We sell Known Pro for $10 a month: hardly a bank-breaking amount. Nonetheless, we've had plenty of feedback that it's much too expensive. That's partially because the problem we were solving wasn't painful enough, and partially because consumers are used to getting their applications for free, with ads to support them.

So part of "hustling" is about picking a really important problem for a valuable market and solving it well. Another part is making sure the people who can benefit from it know about it. The Field of Dreams fallacy - "if you build it, they will come" - takes a lot of work to avoid. I have a recurring task in Asana that tells me to reach out to new potential customers every day, multiple times a day, but sales is really about relationships, which takes time. Have conversations. Gain insight. See if you can solve their problems well. Social media is fun but virtually useless for this: you need to talk to people directly.

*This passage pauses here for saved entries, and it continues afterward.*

Definition flb_task_set_route_status (task o_ins : ptr) (new_status : Z) (s : task_store)
  : option task_store :=
  mk_list_foreach ts_list (task + tk_routes_off)
    (λ iterator s,
       let p := mk_list_entry iterator tr_head_off in
       route ← ts_routes s !! p;
       if decide (tr_out route = o_ins) then
         Some (true, set_route p (TaskRoute new_status (tr_out route)) s)
       else Some (false, s)) s.

Definition flb_task_activate_route (task o_ins : ptr) : task_store → option task_store :=
  flb_task_set_route_status task o_ins FLB_TASK_ROUTE_ACTIVE.

Definition flb_task_deactivate_route (task o_ins : ptr) : task_store → option task_store :=
  flb_task_set_route_status task o_ins FLB_TASK_ROUTE_INACTIVE.

Definition flb_task_drop_route (task o_ins : ptr) : task_store → option task_store :=
  flb_task_set_route_status task o_ins FLB_TASK_ROUTE_DROPPED.

(** * Invariant *)

(** The routes of a task, in order: their addresses and their contents. *)
Record routes_ok (s : task_store) (task : ptr) (rs : list (ptr * flb_task_route)) : Prop := {
  ro_list : dll (ts_list s) (task + tk_routes_off) ((λ r, r.1 + tr_head_off) <$> rs);
  ro_map : ∀ p r, (p, r) ∈ rs → ts_routes s !! p = Some r
}.

(** What the route functions compute, on the list of routes. *)
Fixpoint route_status (o_ins : ptr) (rs : list (ptr * flb_task_route)) : Z :=
  match rs with
  | [] => FLB_TASK_ROUTE_INACTIVE
  | (_, r) :: rs => if decide (tr_out r = o_ins) then tr_status r else route_status o_ins rs
  end.

Fixpoint update_route (o_ins : ptr) (st : Z) (rs : list (ptr * flb_task_route))
  : list (ptr * flb_task_route) :=
  match rs with
  | [] => []
  | (p, r) :: rs =>
      if decide (tr_out r = o_ins) then (p, TaskRoute st (tr_out r)) :: rs
      else (p, r) :: update_route o_ins st rs
  end.

Definition active_count (rs : list (ptr * flb_task_route)) : Z :=
  Z.of_nat (length (filter (λ r, tr_status r.2 = FLB_TASK_ROUTE_ACTIVE) rs)).

Lemma update_route_fst o st rs : fst <$> update_route o st rs = fst <$> rs.
Proof. induction rs as [|[p r] rs IH]; simpl; [done|]. case_decide; simpl; by f_equal. Qed.

Lemma update_route_app o st rs1 rs2 :
  Forall (λ r, tr_out r.2 ≠ o) rs1 →
  update_route o st (rs1 ++ rs2) = rs1 ++ update_route o st rs2.
Proof.
  induction rs1 as [|[p r] rs1 IH]; simpl; [done|]. intros [Hr Hrs]%Forall_cons.
  rewrite decide_False by done. by rewrite IH.
Qed.

Lemma route_status_app o rs1 rs2 :
  Forall (λ r, tr_out r.2 ≠ o) rs1 → route_status o (rs1 ++ rs2) = route_status o rs2.
Proof.
  induction rs1 as [|[p r] rs1 IH]; simpl; [done|]. intros [Hr Hrs]%Forall_cons.
  by rewrite decide_False, IH.
Qed.

Lemma routes_nodup s task rs : routes_ok s task rs → NoDup (fst <$> rs).
Proof.
  intros [[_ Hnd] _]. apply NoDup_cons in Hnd as [_ Hnd].
  apply (NoDup_fmap_1 (λ p, p + tr_head_off)). by rewrite <- list_fmap_compose.
Qed.

Lemma entry_off x : mk_list_entry (x + tr_head_off) tr_head_off = x.
Proof. unfold mk_list_entry, container_of. lia. Qed.

(** Splitting the node list splits the routes. *)
Lemma routes_split rs dn x rest :
  (λ r : ptr * flb_task_route, r.1 + tr_head_off) <$> rs = dn ++ x :: rest →
  ∃ rs1 p r rs2, rs = rs1 ++ (p, r) :: rs2 ∧ x = p + tr_head_off ∧
    dn = (λ r, r.1 + tr_head_off) <$> rs1 ∧ rest = (λ r, r.1 + tr_head_off) <$> rs2.
Proof.
  intros E. apply fmap_app_inv in E as (rs1 & rs' & -> & E & ->).
  destruct rs' as [|[p r] rs2]; [done|]. simpl in E. injection E as -> ->.
  by exists rs1, p, r, rs2.
Qed.

(** ** The route loops *)

Abbreviation nodes_of rs := ((λ r : ptr * flb_task_route, r.1 + tr_head_off) <$> rs) (only parsing).

Lemma take_split {A} (rs1 : list A) x rs2 (dn : list ptr) :
  length dn = length rs1 →
  take (length dn) (rs1 ++ x :: rs2) = rs1 ∧
  take (length (dn ++ [0])) (rs1 ++ x :: rs2) = rs1 ++ [x].
Proof.
  intros E. rewrite length_app, E. simpl. split; [apply take_app_length|].
  rewrite take_app_add. done.
Qed.

Lemma active_count_snoc rs p r :
  active_count (rs ++ [(p, r)]) = active_count rs +
    if decide (tr_status r = FLB_TASK_ROUTE_ACTIVE) then 1 else 0.
Proof.
  unfold active_count. rewrite filter_app, length_app. simpl.
  case_decide; [rewrite filter_cons_True by done|rewrite filter_cons_False by done]; simpl; lia.
Qed.

Lemma active_count_le rs : 0 ≤ active_count rs ≤ Z.of_nat (length rs).
Proof. unfold active_count. pose proof (length_filter (λ r : ptr * flb_task_route, tr_status r.2 = FLB_TASK_ROUTE_ACTIVE) rs). lia. Qed.

Lemma get_active_route_count_ok s task rs :
  routes_ok s task rs → Z.of_nat (length rs) < 2 ^ 31 →
  flb_task_get_active_route_count task s = Some (active_count rs).
Proof.
  intros [Hd Hm] Hlen. unfold flb_task_get_active_route_count.
  match goal with |- (mk_list_foreach ?lh ?hd ?body ?s0 ≫= _) = _ =>
    destruct (mk_list_foreach_rule lh hd (nodes_of rs)
      (λ dn st, st = (active_count (take (length dn) rs), s)) (λ _, False) body s0)
      as (st & -> & [->|[]]) end.
  - intros dn st ->. done.
  - intros dn x rest st E ->. apply routes_split in E as (rs1 & p & r & rs2 & -> & -> & -> & _).
    destruct (take_split rs1 (p, r) rs2 (nodes_of rs1)) as [T1 T2]; [by rewrite length_fmap|].
    rewrite length_app in *. simpl in *. rewrite T1, T2.
    rewrite entry_off, (Hm p r) by set_solver. simpl. rewrite active_count_snoc.
    pose proof (active_count_le rs1).
    case_decide; simpl; [rewrite int_add_Some by lia; simpl|]; eexists _, _; (split; [done|]);
      by rewrite ?Z.add_0_r.
  - done.
  - simpl. rewrite length_fmap, take_ge; done.
Qed.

And here's something I've only latterly learned: point-blank ask people to pay. Be confident that what you're offering is valuable. If you've done your research, and built your product well, it is. (And if nobody says "yes", then it's time to go through that process again.)

 

Do things that don't scale in order to learn.

Startups need to do things that scale over time. It's better to design a refrigerator once and sell lots of them than to build bespoke refrigerators. But in the beginning, spending time solving individual problems, and holding peoples' hands, can give you insight that you can use to build those really scalable solutions.

Professional services like writing bespoke software are not a great way to run a startup - they're inherently unscalable - but they can be an interesting way to learn about which problems people find valuable. They're also a good way to bootstrap, in the early stages, as long as you don't become too dependent on them.

 

Be bloody-minded, but only about the right things.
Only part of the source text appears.